**WORK REQUIRED:** The expected result is the material below, reproduced exactly from its first line through the line containing "- split; [done|]. split; [done|]. split.".

(Beginning of GIVEN DATA)

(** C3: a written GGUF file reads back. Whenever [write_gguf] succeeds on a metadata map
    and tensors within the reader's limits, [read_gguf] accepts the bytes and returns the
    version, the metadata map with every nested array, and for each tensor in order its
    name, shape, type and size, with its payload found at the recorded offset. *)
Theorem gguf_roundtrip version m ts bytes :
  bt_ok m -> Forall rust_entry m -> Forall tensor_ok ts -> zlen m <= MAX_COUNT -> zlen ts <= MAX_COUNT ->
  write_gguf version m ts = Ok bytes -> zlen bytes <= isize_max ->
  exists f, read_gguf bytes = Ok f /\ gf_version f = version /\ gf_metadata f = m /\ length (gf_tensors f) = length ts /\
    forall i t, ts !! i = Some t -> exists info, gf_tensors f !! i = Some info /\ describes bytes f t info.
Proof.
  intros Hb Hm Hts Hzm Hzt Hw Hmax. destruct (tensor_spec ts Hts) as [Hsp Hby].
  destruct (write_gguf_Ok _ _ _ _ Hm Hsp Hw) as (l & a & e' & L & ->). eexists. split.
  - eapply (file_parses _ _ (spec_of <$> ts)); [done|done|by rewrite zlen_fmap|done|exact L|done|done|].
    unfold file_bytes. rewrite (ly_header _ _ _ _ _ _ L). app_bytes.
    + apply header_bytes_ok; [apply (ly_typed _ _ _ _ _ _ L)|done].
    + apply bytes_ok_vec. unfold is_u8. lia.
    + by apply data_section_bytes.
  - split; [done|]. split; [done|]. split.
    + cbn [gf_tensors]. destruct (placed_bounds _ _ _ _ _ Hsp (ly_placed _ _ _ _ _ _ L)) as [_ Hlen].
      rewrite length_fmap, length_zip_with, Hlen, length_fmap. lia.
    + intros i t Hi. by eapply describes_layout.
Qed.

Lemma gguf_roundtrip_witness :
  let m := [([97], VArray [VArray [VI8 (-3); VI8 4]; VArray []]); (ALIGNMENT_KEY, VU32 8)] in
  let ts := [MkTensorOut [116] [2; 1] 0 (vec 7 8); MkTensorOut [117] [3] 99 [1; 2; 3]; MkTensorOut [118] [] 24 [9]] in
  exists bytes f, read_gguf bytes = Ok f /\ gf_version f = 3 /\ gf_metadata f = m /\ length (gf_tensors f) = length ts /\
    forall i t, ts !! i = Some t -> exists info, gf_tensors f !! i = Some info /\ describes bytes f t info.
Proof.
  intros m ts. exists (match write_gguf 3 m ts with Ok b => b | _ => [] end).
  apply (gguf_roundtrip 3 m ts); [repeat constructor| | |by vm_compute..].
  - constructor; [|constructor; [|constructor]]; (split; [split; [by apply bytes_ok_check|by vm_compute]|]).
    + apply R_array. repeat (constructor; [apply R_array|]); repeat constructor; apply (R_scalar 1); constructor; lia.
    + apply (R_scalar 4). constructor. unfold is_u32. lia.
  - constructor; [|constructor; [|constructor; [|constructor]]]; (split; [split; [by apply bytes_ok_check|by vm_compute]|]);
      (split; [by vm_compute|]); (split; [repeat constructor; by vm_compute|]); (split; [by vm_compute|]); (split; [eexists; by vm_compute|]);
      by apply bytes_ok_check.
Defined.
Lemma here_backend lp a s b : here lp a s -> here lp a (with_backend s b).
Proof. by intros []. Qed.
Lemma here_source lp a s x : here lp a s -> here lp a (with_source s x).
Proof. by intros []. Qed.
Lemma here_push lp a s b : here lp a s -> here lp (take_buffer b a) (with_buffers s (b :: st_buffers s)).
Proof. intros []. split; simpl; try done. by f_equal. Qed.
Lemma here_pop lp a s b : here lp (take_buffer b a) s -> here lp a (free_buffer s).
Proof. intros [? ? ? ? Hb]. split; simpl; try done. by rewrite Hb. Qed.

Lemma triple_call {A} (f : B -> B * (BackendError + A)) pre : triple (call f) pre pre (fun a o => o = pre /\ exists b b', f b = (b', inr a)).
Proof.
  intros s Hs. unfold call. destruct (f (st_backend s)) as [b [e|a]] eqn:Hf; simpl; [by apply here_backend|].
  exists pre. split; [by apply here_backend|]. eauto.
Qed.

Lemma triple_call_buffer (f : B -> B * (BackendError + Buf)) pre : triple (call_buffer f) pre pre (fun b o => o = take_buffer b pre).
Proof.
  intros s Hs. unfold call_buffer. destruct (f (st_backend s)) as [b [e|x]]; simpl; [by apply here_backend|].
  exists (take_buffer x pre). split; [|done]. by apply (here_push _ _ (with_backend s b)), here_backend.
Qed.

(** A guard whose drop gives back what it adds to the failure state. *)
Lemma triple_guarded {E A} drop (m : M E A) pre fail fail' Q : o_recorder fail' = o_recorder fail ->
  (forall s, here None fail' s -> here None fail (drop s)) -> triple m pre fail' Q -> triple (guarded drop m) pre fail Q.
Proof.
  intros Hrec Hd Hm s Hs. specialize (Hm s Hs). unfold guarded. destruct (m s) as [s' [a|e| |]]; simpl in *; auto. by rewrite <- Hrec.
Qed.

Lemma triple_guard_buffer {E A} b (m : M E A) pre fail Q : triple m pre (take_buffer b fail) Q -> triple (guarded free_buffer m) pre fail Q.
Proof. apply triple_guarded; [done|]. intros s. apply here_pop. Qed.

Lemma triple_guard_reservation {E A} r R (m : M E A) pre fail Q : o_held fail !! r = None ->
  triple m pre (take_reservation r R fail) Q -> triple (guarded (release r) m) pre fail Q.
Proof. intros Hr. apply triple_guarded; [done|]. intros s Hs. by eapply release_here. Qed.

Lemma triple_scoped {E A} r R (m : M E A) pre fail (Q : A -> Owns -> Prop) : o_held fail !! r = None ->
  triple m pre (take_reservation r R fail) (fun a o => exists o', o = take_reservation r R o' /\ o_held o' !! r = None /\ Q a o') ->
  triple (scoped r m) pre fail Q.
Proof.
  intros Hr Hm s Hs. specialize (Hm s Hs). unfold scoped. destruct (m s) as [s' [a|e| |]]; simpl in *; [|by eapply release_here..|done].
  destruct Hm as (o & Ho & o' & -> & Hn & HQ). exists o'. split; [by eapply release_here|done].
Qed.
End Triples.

(End of GIVEN DATA)

**ANSWER FOR THIS EXERCISE:**
(** C3: a written GGUF file reads back. Whenever [write_gguf] succeeds on a metadata map
    and tensors within the reader's limits, [read_gguf] accepts the bytes and returns the
    version, the metadata map with every nested array, and for each tensor in order its
    name, shape, type and size, with its payload found at the recorded offset. *)
Theorem gguf_roundtrip version m ts bytes :
  bt_ok m -> Forall rust_entry m -> Forall tensor_ok ts -> zlen m <= MAX_COUNT -> zlen ts <= MAX_COUNT ->
  write_gguf version m ts = Ok bytes -> zlen bytes <= isize_max ->
  exists f, read_gguf bytes = Ok f /\ gf_version f = version /\ gf_metadata f = m /\ length (gf_tensors f) = length ts /\
    forall i t, ts !! i = Some t -> exists info, gf_tensors f !! i = Some info /\ describes bytes f t info.
Proof.
  intros Hb Hm Hts Hzm Hzt Hw Hmax. destruct (tensor_spec ts Hts) as [Hsp Hby].
  destruct (write_gguf_Ok _ _ _ _ Hm Hsp Hw) as (l & a & e' & L & ->). eexists. split.
  - eapply (file_parses _ _ (spec_of <$> ts)); [done|done|by rewrite zlen_fmap|done|exact L|done|done|].
    unfold file_bytes. rewrite (ly_header _ _ _ _ _ _ L). app_bytes.
    + apply header_bytes_ok; [apply (ly_typed _ _ _ _ _ _ L)|done].
    + apply bytes_ok_vec. unfold is_u8. lia.
    + by apply data_section_bytes.
  - split; [done|]. split; [done|]. split.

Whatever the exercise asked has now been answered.